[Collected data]
====
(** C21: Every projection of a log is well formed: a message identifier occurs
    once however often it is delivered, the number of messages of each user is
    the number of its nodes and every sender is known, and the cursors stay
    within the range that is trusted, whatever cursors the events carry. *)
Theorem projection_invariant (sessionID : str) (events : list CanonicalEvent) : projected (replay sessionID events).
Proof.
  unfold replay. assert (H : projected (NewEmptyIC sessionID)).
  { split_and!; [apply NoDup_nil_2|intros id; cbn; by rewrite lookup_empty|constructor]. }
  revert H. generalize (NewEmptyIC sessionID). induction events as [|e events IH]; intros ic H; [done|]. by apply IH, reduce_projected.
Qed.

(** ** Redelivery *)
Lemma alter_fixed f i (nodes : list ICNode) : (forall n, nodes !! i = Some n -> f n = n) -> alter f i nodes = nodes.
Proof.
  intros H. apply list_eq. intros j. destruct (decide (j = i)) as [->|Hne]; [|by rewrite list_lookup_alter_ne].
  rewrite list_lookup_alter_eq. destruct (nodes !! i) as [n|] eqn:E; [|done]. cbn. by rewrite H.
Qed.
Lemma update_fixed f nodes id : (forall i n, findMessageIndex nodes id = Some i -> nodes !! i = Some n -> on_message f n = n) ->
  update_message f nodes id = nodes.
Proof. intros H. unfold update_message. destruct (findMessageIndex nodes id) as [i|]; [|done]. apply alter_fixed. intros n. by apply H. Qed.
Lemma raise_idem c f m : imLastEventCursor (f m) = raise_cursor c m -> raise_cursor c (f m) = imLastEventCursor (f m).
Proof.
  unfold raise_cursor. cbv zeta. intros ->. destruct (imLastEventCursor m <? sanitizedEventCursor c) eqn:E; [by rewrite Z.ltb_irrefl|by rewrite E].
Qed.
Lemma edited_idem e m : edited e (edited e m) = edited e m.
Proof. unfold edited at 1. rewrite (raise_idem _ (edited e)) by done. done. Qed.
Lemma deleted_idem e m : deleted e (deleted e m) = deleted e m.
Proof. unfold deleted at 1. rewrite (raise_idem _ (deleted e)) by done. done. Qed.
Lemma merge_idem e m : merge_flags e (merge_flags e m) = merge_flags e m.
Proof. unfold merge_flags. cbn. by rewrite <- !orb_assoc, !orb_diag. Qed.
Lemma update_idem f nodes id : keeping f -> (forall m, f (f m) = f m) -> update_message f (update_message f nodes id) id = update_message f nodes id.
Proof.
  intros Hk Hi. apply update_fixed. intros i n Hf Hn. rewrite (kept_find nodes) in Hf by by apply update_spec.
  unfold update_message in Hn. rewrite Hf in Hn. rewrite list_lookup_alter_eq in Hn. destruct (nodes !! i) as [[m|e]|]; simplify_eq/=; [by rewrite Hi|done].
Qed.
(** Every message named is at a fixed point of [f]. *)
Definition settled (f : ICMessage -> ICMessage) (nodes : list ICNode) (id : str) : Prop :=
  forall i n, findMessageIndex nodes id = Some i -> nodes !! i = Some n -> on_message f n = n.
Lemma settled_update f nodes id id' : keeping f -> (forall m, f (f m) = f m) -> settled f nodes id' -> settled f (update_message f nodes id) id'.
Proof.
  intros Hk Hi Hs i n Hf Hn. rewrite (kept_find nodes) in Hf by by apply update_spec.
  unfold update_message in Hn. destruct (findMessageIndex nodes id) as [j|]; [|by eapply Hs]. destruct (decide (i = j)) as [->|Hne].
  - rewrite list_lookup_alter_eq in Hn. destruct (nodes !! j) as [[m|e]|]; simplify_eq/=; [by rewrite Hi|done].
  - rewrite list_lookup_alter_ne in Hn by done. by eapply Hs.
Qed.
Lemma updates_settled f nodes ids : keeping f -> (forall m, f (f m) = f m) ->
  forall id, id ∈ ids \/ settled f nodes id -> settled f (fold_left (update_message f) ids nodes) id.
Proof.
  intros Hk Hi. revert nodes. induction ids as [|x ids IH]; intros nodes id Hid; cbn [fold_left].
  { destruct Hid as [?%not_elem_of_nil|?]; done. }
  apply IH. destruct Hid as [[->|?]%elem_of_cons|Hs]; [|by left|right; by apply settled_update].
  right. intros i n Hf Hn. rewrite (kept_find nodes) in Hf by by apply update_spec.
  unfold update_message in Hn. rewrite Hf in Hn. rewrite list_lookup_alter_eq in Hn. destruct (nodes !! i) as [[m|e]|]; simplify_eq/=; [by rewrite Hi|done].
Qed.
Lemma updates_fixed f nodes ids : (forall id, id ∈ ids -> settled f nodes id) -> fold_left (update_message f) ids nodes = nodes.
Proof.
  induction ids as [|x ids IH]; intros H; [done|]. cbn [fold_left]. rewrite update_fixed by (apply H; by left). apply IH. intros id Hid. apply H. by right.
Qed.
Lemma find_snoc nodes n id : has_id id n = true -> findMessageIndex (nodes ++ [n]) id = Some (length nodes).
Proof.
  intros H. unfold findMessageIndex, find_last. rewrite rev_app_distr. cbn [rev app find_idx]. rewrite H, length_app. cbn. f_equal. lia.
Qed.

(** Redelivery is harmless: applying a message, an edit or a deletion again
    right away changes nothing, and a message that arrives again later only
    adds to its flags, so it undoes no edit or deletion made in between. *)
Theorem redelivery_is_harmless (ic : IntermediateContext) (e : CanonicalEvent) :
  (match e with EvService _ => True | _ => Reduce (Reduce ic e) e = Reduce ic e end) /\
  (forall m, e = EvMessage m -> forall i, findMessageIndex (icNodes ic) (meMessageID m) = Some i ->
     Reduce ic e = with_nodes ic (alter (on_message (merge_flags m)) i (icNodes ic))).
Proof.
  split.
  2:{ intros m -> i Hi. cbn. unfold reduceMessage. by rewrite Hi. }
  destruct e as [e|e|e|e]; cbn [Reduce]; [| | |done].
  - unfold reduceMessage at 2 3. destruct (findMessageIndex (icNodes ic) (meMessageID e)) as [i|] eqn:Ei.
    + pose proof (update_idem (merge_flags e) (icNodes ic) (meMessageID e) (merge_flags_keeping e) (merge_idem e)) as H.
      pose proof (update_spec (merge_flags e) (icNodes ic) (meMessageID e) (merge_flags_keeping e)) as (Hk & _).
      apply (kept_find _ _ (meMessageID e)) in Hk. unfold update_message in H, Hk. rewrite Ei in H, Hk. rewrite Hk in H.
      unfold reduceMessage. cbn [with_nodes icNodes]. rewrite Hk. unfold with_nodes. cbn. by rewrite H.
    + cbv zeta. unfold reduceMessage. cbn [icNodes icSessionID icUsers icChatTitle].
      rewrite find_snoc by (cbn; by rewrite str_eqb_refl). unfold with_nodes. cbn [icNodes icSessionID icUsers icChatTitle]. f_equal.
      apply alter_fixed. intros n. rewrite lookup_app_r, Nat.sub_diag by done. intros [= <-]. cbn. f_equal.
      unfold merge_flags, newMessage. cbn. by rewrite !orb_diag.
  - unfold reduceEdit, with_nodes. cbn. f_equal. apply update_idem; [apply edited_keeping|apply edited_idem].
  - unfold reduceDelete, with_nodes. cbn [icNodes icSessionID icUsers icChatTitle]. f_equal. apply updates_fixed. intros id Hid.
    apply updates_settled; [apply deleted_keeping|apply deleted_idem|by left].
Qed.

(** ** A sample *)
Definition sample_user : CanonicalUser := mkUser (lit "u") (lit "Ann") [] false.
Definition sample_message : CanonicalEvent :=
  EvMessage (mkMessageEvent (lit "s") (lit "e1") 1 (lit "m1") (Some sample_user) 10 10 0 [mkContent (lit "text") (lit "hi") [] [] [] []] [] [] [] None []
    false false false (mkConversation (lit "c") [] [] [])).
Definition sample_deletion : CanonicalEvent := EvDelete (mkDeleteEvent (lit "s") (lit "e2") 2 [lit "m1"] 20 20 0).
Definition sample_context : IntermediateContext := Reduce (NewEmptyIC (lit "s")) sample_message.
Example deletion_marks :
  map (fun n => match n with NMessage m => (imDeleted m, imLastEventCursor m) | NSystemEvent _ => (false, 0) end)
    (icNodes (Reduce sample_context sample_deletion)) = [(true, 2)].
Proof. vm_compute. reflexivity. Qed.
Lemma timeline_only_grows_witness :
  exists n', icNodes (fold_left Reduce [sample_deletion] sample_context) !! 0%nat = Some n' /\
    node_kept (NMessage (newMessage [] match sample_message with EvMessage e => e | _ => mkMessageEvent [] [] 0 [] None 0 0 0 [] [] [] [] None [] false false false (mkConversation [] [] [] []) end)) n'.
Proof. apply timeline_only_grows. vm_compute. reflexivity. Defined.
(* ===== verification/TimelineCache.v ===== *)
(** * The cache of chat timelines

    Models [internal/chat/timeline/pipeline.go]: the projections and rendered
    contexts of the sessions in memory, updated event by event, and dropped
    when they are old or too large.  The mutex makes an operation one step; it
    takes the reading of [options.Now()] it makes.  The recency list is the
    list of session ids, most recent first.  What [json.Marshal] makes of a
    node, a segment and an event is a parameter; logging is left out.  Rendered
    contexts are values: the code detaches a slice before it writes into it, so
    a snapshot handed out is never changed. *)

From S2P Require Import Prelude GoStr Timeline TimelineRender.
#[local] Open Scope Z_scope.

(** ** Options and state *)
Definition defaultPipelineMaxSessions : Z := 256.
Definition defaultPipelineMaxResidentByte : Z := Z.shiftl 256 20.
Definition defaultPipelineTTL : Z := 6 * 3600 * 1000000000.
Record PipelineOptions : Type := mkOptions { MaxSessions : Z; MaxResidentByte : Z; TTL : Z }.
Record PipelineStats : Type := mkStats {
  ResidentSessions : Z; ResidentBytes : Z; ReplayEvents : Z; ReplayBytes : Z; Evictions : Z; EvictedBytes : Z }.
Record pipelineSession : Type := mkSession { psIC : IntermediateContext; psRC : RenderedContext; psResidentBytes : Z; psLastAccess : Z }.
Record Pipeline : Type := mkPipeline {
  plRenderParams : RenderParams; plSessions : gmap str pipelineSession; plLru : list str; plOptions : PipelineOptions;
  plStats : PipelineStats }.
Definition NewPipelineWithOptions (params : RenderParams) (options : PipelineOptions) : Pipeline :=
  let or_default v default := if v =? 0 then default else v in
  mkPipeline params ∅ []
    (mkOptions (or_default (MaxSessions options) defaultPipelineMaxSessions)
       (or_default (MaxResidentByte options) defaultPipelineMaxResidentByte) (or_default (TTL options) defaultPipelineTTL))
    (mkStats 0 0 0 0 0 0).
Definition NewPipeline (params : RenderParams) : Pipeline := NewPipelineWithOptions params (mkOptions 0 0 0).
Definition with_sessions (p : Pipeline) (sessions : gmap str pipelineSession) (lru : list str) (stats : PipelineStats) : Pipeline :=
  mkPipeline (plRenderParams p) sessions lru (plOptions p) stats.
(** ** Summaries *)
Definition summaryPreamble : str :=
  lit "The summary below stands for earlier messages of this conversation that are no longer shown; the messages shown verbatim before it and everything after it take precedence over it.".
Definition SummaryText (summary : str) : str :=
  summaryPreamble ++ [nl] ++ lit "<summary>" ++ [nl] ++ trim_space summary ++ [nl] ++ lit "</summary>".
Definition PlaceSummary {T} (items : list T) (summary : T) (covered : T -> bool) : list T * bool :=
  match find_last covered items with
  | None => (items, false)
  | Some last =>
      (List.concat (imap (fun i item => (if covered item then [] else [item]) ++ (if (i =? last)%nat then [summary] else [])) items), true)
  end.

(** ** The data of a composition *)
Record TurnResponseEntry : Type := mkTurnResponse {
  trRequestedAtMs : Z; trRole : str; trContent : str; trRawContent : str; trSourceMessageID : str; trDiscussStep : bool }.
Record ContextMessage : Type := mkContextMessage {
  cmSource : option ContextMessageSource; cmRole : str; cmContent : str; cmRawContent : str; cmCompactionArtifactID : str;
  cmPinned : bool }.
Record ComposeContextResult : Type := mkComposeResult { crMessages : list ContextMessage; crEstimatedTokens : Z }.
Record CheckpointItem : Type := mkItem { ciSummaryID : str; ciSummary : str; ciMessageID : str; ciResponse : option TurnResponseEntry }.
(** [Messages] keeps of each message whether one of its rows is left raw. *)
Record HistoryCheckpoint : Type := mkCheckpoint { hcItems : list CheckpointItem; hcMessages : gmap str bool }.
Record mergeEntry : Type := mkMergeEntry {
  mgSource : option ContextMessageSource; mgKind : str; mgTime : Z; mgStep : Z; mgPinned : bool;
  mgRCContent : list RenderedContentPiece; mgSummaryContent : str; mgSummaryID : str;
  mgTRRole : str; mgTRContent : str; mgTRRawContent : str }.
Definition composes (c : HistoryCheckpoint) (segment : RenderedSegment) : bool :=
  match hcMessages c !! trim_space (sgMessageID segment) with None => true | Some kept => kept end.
====
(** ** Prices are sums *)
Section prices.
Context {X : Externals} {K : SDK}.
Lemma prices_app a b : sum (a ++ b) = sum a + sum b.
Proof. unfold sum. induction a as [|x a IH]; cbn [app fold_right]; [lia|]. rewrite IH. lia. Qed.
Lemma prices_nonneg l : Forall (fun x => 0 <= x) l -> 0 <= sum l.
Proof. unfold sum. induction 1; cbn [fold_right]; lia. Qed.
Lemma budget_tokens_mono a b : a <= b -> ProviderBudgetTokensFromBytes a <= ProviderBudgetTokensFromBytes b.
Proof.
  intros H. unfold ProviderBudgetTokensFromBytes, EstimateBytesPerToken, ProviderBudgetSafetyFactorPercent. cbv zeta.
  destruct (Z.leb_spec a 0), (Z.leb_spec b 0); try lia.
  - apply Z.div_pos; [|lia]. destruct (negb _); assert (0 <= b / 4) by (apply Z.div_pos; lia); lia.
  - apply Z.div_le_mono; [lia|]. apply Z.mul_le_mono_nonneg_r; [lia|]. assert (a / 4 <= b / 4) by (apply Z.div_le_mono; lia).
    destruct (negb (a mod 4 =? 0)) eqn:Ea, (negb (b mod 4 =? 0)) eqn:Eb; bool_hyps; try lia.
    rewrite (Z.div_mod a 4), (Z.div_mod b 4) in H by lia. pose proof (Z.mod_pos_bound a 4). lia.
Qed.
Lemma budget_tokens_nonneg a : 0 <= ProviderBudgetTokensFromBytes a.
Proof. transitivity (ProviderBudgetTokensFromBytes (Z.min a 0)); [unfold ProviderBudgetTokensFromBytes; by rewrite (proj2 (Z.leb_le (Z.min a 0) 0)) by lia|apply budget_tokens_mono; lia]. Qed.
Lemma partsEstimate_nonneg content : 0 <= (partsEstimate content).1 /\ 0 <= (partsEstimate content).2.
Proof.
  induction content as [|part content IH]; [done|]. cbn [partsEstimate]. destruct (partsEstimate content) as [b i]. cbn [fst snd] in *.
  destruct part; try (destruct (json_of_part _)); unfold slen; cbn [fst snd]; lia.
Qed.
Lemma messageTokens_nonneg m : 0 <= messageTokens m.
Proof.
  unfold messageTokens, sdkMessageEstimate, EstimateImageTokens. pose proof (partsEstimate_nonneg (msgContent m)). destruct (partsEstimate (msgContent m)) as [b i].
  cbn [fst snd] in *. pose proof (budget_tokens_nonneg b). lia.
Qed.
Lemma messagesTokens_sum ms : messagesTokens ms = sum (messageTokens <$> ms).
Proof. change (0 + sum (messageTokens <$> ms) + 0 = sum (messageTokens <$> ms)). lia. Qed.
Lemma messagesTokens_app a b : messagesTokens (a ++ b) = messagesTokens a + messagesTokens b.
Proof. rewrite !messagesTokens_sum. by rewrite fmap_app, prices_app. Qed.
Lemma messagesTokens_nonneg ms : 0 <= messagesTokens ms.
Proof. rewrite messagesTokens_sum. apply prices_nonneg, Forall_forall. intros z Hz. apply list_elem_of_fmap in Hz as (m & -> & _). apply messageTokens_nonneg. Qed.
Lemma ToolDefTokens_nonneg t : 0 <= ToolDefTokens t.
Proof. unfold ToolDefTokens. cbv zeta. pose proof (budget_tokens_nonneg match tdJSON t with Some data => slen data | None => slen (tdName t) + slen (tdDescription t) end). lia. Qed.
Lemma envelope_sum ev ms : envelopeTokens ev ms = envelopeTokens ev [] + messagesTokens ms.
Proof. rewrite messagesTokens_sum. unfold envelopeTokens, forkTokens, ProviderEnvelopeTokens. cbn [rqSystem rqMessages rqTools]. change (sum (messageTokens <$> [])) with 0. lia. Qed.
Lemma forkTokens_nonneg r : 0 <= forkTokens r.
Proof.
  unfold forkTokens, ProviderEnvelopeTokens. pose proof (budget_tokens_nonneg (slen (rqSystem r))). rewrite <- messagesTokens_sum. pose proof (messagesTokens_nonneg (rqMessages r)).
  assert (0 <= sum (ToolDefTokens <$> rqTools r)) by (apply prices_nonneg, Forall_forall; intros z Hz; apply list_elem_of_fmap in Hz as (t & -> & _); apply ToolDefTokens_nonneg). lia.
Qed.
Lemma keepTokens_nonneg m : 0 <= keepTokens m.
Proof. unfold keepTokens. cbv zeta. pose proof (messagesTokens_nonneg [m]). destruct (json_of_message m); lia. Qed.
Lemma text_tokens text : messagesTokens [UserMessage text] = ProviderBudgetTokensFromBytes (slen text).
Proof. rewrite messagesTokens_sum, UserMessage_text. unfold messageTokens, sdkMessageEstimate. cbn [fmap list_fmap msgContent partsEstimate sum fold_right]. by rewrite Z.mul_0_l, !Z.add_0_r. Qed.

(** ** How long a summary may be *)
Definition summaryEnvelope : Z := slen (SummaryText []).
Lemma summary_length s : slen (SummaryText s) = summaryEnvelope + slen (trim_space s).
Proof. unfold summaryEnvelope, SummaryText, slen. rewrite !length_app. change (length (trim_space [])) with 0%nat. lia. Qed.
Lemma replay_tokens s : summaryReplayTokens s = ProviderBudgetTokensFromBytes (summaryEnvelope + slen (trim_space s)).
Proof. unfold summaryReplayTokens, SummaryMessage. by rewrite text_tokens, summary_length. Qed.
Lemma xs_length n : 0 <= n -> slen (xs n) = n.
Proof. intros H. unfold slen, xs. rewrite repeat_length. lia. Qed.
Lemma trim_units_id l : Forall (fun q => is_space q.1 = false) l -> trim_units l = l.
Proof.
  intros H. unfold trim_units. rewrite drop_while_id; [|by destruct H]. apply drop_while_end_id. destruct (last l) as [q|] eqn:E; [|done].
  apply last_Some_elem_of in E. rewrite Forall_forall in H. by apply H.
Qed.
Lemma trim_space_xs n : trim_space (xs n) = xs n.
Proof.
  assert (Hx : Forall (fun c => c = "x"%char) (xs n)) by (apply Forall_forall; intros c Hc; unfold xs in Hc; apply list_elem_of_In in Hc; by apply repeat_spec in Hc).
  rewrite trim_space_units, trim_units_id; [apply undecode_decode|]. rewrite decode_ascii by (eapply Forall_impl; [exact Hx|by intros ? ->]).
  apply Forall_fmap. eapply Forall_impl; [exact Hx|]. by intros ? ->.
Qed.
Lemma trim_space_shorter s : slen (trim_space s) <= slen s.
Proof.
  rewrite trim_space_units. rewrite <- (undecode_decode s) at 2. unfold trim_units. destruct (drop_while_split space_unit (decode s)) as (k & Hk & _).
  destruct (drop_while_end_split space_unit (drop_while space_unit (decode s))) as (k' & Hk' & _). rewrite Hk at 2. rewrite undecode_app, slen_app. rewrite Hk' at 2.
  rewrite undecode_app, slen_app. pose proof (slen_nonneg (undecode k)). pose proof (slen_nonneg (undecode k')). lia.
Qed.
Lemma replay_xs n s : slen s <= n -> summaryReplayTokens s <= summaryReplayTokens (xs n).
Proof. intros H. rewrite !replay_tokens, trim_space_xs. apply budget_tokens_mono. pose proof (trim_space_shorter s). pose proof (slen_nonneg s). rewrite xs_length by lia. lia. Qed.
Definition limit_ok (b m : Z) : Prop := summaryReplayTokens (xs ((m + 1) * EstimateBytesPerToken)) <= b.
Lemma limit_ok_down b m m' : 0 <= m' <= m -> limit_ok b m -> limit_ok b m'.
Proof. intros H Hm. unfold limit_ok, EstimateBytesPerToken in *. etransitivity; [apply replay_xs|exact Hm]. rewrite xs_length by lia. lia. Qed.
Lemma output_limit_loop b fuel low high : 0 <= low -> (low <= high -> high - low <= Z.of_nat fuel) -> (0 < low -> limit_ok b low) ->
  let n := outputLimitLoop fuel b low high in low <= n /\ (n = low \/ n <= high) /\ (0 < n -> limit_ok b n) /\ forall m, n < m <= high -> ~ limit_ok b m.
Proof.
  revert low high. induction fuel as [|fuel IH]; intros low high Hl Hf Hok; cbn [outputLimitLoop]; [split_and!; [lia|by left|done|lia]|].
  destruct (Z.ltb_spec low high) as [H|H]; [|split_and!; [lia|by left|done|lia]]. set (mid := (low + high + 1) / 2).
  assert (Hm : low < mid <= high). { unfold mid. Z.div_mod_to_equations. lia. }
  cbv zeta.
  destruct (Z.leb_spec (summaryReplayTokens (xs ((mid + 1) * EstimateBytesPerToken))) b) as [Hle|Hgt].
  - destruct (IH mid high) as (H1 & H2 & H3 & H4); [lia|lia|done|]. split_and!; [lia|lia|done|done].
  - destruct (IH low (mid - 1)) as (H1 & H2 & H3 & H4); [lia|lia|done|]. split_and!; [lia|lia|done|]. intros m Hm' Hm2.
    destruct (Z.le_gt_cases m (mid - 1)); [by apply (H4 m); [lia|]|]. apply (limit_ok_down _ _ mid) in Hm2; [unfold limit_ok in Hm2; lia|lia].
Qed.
====
# Exercise instructions:
Every line from the line containing "(* ===== verification/TimelineCache.v" through the line containing "Definition with_sessions (p" in the records above must be retyped exactly. Leave out the rest.

# Task result:
(* ===== verification/TimelineCache.v ===== *)
(** * The cache of chat timelines

    Models [internal/chat/timeline/pipeline.go]: the projections and rendered
    contexts of the sessions in memory, updated event by event, and dropped
    when they are old or too large.  The mutex makes an operation one step; it
    takes the reading of [options.Now()] it makes.  The recency list is the
    list of session ids, most recent first.  What [json.Marshal] makes of a
    node, a segment and an event is a parameter; logging is left out.  Rendered
    contexts are values: the code detaches a slice before it writes into it, so
    a snapshot handed out is never changed. *)

From S2P Require Import Prelude GoStr Timeline TimelineRender.
#[local] Open Scope Z_scope.

(** ** Options and state *)
Definition defaultPipelineMaxSessions : Z := 256.
Definition defaultPipelineMaxResidentByte : Z := Z.shiftl 256 20.
Definition defaultPipelineTTL : Z := 6 * 3600 * 1000000000.
Record PipelineOptions : Type := mkOptions { MaxSessions : Z; MaxResidentByte : Z; TTL : Z }.
Record PipelineStats : Type := mkStats {
  ResidentSessions : Z; ResidentBytes : Z; ReplayEvents : Z; ReplayBytes : Z; Evictions : Z; EvictedBytes : Z }.
Record pipelineSession : Type := mkSession { psIC : IntermediateContext; psRC : RenderedContext; psResidentBytes : Z; psLastAccess : Z }.
Record Pipeline : Type := mkPipeline {
  plRenderParams : RenderParams; plSessions : gmap str pipelineSession; plLru : list str; plOptions : PipelineOptions;
  plStats : PipelineStats }.
Definition NewPipelineWithOptions (params : RenderParams) (options : PipelineOptions) : Pipeline :=
  let or_default v default := if v =? 0 then default else v in
  mkPipeline params ∅ []
    (mkOptions (or_default (MaxSessions options) defaultPipelineMaxSessions)
       (or_default (MaxResidentByte options) defaultPipelineMaxResidentByte) (or_default (TTL options) defaultPipelineTTL))
    (mkStats 0 0 0 0 0 0).
Definition NewPipeline (params : RenderParams) : Pipeline := NewPipelineWithOptions params (mkOptions 0 0 0).
Definition with_sessions (p : Pipeline) (sessions : gmap str pipelineSession) (lru : list str) (stats : PipelineStats) : Pipeline :=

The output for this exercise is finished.